Problem to solve => Counting only lines below that hold "Href", give the total alone.

Dataset entries
※

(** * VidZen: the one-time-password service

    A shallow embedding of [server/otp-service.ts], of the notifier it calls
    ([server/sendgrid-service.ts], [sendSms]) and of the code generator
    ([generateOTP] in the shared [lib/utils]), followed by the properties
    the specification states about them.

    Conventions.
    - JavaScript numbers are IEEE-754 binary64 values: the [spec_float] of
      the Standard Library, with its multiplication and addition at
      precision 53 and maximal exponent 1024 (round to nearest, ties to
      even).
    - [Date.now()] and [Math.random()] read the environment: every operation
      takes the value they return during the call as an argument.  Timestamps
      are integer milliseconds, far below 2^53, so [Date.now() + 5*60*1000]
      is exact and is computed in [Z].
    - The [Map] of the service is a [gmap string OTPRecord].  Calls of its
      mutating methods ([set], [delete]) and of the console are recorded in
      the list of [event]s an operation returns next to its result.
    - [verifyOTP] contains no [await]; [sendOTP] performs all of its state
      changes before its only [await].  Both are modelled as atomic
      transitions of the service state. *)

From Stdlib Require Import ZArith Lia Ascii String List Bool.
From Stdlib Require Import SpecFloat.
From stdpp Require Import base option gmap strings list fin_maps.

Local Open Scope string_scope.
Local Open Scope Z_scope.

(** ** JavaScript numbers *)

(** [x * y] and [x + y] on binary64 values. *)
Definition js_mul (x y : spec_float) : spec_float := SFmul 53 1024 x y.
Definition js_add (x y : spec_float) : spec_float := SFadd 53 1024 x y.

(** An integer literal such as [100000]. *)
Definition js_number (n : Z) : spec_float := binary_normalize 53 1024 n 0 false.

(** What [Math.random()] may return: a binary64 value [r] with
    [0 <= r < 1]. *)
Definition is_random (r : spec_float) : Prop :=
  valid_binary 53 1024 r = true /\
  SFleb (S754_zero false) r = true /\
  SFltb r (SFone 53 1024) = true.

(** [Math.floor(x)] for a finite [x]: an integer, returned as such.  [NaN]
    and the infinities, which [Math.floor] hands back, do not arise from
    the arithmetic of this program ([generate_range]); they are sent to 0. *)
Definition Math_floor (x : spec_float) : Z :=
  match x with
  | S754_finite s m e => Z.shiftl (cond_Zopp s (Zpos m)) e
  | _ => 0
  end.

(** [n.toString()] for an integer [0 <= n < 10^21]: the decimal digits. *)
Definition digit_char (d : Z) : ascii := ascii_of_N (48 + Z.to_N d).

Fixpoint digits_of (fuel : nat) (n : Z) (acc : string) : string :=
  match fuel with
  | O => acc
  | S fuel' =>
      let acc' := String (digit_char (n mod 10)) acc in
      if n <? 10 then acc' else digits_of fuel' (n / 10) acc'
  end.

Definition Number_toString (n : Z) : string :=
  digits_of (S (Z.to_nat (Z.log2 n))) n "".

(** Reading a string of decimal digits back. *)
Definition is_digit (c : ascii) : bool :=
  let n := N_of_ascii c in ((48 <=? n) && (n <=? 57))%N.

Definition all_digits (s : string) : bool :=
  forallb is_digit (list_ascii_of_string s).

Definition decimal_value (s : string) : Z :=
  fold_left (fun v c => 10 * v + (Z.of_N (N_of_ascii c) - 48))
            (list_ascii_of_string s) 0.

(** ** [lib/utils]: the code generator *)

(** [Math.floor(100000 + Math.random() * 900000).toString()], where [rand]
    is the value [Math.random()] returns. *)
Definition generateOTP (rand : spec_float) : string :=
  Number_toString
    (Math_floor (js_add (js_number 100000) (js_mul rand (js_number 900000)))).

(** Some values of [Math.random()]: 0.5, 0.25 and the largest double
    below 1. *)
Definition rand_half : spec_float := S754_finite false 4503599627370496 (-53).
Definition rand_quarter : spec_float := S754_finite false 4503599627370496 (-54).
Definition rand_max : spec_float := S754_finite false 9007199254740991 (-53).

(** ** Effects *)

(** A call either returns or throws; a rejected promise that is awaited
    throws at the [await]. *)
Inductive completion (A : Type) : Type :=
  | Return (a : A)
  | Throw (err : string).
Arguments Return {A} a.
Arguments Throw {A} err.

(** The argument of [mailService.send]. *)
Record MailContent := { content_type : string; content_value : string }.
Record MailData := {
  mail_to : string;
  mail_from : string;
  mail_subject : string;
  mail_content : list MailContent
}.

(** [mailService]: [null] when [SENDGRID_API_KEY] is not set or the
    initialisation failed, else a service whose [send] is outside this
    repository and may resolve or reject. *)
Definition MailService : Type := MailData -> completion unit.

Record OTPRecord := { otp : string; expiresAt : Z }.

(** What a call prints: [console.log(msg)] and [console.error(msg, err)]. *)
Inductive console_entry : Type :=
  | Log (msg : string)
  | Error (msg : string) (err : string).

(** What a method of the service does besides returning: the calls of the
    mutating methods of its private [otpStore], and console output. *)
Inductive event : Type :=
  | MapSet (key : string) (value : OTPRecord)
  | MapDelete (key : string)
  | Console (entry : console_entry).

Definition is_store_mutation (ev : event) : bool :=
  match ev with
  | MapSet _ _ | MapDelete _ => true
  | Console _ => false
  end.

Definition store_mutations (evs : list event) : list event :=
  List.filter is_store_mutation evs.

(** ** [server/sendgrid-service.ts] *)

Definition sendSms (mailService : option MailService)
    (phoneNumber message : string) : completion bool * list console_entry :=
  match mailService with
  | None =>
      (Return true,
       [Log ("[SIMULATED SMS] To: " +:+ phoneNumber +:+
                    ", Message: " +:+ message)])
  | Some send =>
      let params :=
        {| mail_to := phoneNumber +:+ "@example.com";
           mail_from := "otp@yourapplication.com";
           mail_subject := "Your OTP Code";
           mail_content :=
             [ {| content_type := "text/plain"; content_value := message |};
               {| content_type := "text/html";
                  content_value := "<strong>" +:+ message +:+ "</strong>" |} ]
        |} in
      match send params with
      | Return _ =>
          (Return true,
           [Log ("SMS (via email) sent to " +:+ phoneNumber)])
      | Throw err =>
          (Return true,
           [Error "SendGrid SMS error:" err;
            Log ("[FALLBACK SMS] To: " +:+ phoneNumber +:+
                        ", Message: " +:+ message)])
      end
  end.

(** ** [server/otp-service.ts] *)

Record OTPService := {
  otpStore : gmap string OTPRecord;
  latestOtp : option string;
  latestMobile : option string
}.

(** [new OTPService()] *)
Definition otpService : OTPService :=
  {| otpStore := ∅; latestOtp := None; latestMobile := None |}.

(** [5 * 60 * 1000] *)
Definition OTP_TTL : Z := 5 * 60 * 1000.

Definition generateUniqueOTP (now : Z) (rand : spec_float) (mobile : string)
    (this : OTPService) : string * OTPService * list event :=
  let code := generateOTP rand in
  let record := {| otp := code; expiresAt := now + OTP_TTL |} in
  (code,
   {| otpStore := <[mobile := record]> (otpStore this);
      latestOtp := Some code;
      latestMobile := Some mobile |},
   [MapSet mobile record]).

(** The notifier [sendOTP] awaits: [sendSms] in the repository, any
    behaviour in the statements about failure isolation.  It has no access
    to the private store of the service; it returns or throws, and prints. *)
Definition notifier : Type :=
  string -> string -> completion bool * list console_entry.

※

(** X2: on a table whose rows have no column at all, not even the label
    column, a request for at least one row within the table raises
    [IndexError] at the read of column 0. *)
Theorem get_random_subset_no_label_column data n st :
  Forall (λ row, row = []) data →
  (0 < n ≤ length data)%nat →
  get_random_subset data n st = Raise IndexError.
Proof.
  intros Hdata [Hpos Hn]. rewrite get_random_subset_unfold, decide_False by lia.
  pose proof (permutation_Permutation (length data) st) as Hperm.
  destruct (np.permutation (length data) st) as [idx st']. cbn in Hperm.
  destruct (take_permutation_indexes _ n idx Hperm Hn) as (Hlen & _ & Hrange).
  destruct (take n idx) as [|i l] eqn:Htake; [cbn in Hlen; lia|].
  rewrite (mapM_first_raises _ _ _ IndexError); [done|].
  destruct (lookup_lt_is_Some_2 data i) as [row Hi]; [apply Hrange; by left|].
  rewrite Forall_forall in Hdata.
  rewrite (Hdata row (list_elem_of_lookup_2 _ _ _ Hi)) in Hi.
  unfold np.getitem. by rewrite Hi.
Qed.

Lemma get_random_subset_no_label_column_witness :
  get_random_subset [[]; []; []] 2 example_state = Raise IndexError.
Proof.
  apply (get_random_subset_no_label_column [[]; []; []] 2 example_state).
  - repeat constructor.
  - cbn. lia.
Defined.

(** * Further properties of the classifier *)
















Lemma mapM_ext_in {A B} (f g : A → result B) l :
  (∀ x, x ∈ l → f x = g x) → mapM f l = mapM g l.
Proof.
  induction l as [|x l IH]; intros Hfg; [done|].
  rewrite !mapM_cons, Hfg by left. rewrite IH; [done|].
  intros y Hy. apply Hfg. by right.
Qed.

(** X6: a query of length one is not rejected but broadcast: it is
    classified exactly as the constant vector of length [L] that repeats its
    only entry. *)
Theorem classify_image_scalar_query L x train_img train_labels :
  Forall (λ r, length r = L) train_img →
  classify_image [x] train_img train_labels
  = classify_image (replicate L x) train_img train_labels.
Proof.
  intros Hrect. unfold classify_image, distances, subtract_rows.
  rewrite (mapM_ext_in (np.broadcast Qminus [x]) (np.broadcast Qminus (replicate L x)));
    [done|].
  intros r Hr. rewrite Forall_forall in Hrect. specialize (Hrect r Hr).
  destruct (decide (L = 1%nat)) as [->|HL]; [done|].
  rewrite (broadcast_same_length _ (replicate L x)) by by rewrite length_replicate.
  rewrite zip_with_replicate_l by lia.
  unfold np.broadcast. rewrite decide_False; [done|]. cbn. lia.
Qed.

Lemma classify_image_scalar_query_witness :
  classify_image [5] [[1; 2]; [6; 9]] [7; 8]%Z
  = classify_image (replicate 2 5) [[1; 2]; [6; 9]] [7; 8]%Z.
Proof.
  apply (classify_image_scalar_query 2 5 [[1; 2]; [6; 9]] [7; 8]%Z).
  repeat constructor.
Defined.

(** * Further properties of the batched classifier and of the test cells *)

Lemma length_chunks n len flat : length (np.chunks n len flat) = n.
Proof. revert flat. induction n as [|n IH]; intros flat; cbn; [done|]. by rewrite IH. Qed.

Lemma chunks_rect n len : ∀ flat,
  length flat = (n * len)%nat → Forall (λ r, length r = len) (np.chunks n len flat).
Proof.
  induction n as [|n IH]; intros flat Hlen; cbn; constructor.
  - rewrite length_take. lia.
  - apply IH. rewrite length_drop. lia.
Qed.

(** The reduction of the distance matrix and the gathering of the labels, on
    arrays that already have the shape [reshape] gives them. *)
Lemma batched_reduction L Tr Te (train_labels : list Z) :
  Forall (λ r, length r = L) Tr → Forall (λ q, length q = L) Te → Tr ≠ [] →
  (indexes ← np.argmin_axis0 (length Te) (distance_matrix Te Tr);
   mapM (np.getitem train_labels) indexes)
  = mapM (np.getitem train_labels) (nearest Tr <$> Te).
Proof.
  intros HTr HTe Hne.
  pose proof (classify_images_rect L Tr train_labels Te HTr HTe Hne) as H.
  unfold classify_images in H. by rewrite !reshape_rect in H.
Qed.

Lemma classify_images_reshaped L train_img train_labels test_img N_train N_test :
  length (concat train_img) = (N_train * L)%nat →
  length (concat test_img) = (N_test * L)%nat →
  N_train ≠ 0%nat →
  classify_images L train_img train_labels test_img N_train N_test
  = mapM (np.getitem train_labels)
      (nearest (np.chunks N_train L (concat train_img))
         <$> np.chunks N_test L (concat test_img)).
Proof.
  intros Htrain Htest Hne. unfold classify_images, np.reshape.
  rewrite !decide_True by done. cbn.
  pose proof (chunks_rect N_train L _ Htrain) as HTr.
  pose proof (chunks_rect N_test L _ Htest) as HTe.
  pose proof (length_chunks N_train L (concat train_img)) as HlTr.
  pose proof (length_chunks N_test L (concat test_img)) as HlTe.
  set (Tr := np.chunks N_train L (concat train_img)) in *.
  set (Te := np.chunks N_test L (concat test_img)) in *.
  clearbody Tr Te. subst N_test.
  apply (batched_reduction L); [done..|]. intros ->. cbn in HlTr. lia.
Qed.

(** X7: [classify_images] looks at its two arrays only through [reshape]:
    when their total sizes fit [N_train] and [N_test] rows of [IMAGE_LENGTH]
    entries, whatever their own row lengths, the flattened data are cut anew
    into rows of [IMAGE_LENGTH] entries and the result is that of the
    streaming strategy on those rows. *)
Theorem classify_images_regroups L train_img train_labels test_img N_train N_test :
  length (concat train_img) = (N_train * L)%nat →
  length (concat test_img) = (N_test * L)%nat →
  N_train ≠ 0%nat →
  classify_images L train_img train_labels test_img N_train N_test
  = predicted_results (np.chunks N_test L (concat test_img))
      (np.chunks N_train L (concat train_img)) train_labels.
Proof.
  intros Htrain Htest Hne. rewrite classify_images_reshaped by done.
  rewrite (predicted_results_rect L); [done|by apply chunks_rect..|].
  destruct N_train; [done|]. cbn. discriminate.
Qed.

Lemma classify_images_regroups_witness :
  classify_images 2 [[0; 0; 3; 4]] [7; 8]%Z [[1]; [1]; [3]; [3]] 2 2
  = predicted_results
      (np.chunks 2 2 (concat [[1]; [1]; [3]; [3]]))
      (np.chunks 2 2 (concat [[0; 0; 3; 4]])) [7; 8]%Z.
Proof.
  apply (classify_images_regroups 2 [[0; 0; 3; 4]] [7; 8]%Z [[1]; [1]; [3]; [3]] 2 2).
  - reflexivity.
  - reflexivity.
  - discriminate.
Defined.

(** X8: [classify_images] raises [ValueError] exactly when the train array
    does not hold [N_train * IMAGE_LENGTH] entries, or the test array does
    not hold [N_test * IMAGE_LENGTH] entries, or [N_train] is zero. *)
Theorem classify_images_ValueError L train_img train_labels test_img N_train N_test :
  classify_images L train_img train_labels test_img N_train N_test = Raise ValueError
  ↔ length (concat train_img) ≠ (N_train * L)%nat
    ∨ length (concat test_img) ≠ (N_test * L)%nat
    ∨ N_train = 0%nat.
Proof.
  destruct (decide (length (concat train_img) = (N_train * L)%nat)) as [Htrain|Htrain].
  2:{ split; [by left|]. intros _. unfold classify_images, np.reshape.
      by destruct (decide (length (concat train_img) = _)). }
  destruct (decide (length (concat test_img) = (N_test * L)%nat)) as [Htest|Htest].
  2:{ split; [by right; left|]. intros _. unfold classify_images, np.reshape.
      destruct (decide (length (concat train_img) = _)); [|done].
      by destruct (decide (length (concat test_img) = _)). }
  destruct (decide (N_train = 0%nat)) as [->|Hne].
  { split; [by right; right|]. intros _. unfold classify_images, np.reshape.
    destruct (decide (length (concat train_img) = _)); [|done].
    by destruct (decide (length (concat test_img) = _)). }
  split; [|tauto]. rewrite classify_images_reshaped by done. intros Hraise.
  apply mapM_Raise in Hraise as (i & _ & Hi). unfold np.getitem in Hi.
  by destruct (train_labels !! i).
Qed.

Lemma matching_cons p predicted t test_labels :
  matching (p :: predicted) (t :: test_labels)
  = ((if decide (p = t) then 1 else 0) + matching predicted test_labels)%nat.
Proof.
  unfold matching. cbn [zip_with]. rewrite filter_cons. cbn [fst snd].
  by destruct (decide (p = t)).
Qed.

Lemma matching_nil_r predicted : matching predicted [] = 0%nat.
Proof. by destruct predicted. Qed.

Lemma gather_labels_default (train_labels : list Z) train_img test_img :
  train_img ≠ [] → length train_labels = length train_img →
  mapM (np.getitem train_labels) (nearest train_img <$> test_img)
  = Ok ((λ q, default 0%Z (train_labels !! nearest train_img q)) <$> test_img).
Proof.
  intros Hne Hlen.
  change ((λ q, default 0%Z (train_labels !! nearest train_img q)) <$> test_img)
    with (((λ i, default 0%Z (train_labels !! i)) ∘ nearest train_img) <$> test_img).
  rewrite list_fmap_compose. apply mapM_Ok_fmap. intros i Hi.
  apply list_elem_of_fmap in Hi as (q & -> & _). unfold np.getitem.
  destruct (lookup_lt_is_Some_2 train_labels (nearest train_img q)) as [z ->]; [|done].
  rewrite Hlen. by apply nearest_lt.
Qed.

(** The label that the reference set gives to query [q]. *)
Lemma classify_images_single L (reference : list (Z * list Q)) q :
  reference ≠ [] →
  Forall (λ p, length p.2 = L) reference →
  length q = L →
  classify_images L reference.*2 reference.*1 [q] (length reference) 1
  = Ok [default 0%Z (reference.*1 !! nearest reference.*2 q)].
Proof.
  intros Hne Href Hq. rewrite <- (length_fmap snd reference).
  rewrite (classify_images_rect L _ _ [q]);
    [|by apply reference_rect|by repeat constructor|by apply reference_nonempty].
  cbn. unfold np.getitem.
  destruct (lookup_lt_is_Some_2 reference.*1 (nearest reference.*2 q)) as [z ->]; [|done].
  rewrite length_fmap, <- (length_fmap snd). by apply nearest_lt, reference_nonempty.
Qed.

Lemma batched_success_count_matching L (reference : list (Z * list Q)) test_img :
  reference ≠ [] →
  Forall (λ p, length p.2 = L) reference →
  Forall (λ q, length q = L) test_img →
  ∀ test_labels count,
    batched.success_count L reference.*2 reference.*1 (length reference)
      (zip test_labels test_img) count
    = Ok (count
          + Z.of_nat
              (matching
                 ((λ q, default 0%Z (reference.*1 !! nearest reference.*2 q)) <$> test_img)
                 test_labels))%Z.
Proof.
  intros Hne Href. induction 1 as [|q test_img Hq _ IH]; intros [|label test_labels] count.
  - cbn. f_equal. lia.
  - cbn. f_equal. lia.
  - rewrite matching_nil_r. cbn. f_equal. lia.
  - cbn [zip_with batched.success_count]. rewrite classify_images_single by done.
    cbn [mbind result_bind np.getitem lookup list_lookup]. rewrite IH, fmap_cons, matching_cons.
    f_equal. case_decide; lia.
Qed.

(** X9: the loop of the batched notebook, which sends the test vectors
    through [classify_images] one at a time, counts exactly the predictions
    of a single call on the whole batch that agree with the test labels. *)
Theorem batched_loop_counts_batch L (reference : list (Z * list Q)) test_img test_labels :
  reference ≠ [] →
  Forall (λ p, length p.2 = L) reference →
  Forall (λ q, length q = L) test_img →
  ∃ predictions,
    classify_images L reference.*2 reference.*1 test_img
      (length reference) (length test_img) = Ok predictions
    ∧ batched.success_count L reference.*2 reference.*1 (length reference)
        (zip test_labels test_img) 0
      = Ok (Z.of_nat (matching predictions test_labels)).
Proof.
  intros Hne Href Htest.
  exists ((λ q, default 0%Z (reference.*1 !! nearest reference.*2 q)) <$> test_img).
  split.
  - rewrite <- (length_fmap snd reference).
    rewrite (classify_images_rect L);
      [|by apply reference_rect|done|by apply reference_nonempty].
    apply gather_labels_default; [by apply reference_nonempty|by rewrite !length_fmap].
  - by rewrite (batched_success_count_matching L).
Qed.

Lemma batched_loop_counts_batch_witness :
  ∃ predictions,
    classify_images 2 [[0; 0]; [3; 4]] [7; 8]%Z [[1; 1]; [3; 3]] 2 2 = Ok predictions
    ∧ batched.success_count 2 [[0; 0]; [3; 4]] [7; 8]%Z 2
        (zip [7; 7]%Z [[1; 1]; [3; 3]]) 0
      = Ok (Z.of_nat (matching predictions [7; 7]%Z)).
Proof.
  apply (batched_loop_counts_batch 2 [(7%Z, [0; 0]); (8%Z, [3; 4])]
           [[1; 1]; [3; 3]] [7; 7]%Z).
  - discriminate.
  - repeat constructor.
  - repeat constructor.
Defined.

※

Written solution => 3